(* ===== verification/Microstructure.v ===== *)
(** backend/services/market_microstructure.py: the L2 data types and the
    snapshot analytics. (The feed validator is in L2Replay.v, after the book
    it drives.) *)

From S2P Require Import Prelude Numeric.
From Stdlib Require Import QArith Qabs Lqa.
#[local] Open Scope Z_scope.

Inductive BookEventType := ADD | CANCEL | MODIFY | TRADE.
Inductive TradeSide := BUY | SELL.

#[global] Instance BookEventType_eq_dec : EqDecision BookEventType.
Proof. solve_decision. Defined.
#[global] Instance TradeSide_eq_dec : EqDecision TradeSide.
Proof. solve_decision. Defined.

Definition opposite (side : TradeSide) : TradeSide :=
  match side with BUY => SELL | SELL => BUY end.

Section types.
Context {F : Type} `{Num F}.

Record PriceLevel := mkPriceLevel { pl_price : F; pl_size : F }.

Record OrderBookSnapshot := mkSnapshot {
  sn_timestamp : F;
  sn_bids : list PriceLevel;      (* best first *)
  sn_asks : list PriceLevel;
  sn_last_trade_price : option F;
  sn_last_trade_size : option F
}.

Record BookEvent := mkBookEvent {
  ev_timestamp : F;
  ev_event_type : BookEventType;
  ev_side : TradeSide;
  ev_price : F;
  ev_size : F;
  ev_order_id : option string
}.

Record TradeEvent := mkTradeEvent {
  te_timestamp : F;
  te_price : F;
  te_size : F;
  te_aggressor_side : TradeSide
}.

(** ** Analytics *)

Definition n2 : F := nof_Z 2.

Definition compute_mid_price (snap : OrderBookSnapshot) : option F :=
  match sn_bids snap, sn_asks snap with
  | b :: _, a :: _ => Some ((pl_price b ⊕ pl_price a) ⊘ n2)
  | _, _ => None
  end.

Definition compute_spread (snap : OrderBookSnapshot) : option F :=
  match sn_bids snap, sn_asks snap with
  | b :: _, a :: _ => Some (pl_price a ⊖ pl_price b)
  | _, _ => None
  end.

Definition compute_spread_bps (snap : OrderBookSnapshot) : option F :=
  match compute_spread snap, compute_mid_price snap with
  | Some spread, Some mid => if mid =.? n0 then None else Some ((spread ⊘ mid) ⊗ nof_Z 10000)
  | _, _ => None
  end.

Definition compute_microprice (snap : OrderBookSnapshot) : option F :=
  match sn_bids snap, sn_asks snap with
  | b :: _, a :: _ =>
      let denom := pl_size b ⊕ pl_size a in
      if denom =.? n0 then None
      else Some (((pl_price a ⊗ pl_size b) ⊕ (pl_price b ⊗ pl_size a)) ⊘ denom)
  | _, _ => None
  end.

Definition compute_order_book_imbalance (snap : OrderBookSnapshot) (levels : nat) : option F :=
  let bid_vol := nsum (map pl_size (take levels (sn_bids snap))) in
  let ask_vol := nsum (map pl_size (take levels (sn_asks snap))) in
  let total := bid_vol ⊕ ask_vol in
  if total =.? n0 then None else Some ((bid_vol ⊖ ask_vol) ⊘ total).

Record depth_view := mkDepth {
  bid_depth : F; ask_depth : F; total_depth : F; levels_used : nat
}.

Definition compute_depth (snap : OrderBookSnapshot) (levels : nat) : depth_view :=
  let bid_depth := nsum (map pl_size (take levels (sn_bids snap))) in
  let ask_depth := nsum (map pl_size (take levels (sn_asks snap))) in
  mkDepth bid_depth ask_depth (bid_depth ⊕ ask_depth)
    (Nat.min levels (Nat.max (length (sn_bids snap)) (length (sn_asks snap)))).

Definition compute_effective_spread (trade_price mid_price : F) (side : TradeSide) : F :=
  match side with
  | BUY => n2 ⊗ (trade_price ⊖ mid_price)
  | SELL => n2 ⊗ (mid_price ⊖ trade_price)
  end.

(** The level walk of [compute_price_impact]: remaining, cost, consumed. *)
Fixpoint impact_walk (levels : list PriceLevel) (remaining cost : F) (consumed : nat) : F * F * nat :=
  match levels with
  | [] => (remaining, cost, consumed)
  | lvl :: levels =>
      let fill := nmin remaining (pl_size lvl) in
      let cost := cost ⊕ (fill ⊗ pl_price lvl) in
      let remaining := remaining ⊖ fill in
      if remaining <=.? n0 then (remaining, cost, S consumed)
      else impact_walk levels remaining cost (S consumed)
  end.

Record impact_view := mkImpact {
  pi_vwap : option F;
  pi_mid_before : option F;
  pi_impact_bps : option F;
  pi_levels_consumed : nat;
  pi_fully_filled : bool
}.

Definition compute_price_impact (order_size : F) (snap : OrderBookSnapshot) (side : TradeSide)
    : impact_view :=
  match compute_mid_price snap with
  | None => mkImpact None None None 0 false
  | Some mid =>
      let levels := match side with BUY => sn_asks snap | SELL => sn_bids snap end in
      let '(remaining, cost, consumed) := impact_walk levels order_size n0 0 in
      let filled_qty := order_size ⊖ nmax remaining n0 in
      let vwap := if filled_qty >.? n0 then Some (cost ⊘ filled_qty) else None in
      let truthy (x : option F) := match x with Some v => nbool v | None => false end in
      let impact_bps :=
        match vwap with
        | Some v => if nbool v && nbool mid then Some (((v ⊖ mid) ⊘ mid) ⊗ nof_Z 10000) else None
        | None => None
        end in
      let impact_bps := match side with SELL => nopp <$> impact_bps | BUY => impact_bps end in
      mkImpact (if truthy vwap then (λ v, nround v 8) <$> vwap else None) (Some (nround mid 8))
        ((λ x, nround x 4) <$> impact_bps) consumed (remaining <=.? n0)
  end.

Definition compute_trade_imbalance (trades : list TradeEvent) (window_seconds : F)
    (reference_time : option F) : option F :=
  match (match reference_time with
         | Some t => Some t
         | None => te_timestamp <$> last trades
         end) with
  | None => None
  | Some reference_time =>
      let cutoff := reference_time ⊖ window_seconds in
      let '(buy_vol, sell_vol) :=
        foldl (λ '(b, s) t,
            if te_timestamp t <.? cutoff then (b, s)
            else match te_aggressor_side t with
                 | BUY => (b ⊕ te_size t, s)
                 | SELL => (b, s ⊕ te_size t)
                 end) (n0, n0) trades in
      let total := buy_vol ⊕ sell_vol in
      if total =.? n0 then None else Some ((buy_vol ⊖ sell_vol) ⊘ total)
  end.

Definition compute_microprice_deviation (snap : OrderBookSnapshot) : option F :=
  match compute_mid_price snap, compute_microprice snap with
  | Some mid, Some micro =>
      if mid =.? n0 then None else Some (((micro ⊖ mid) ⊘ mid) ⊗ nof_Z 10000)
  | _, _ => None
  end.
End types.
Arguments PriceLevel F : clear implicits.
Arguments OrderBookSnapshot F : clear implicits.
Arguments BookEvent F : clear implicits.
Arguments TradeEvent F : clear implicits.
☆ ☆ ☆
▶ **Action item**:
Only the lines of the data holding the string "Arguments" are wanted; copy each of them.

▶ **Final answer**:
Arguments PriceLevel F : clear implicits.
Arguments OrderBookSnapshot F : clear implicits.
Arguments BookEvent F : clear implicits.
Arguments TradeEvent F : clear implicits.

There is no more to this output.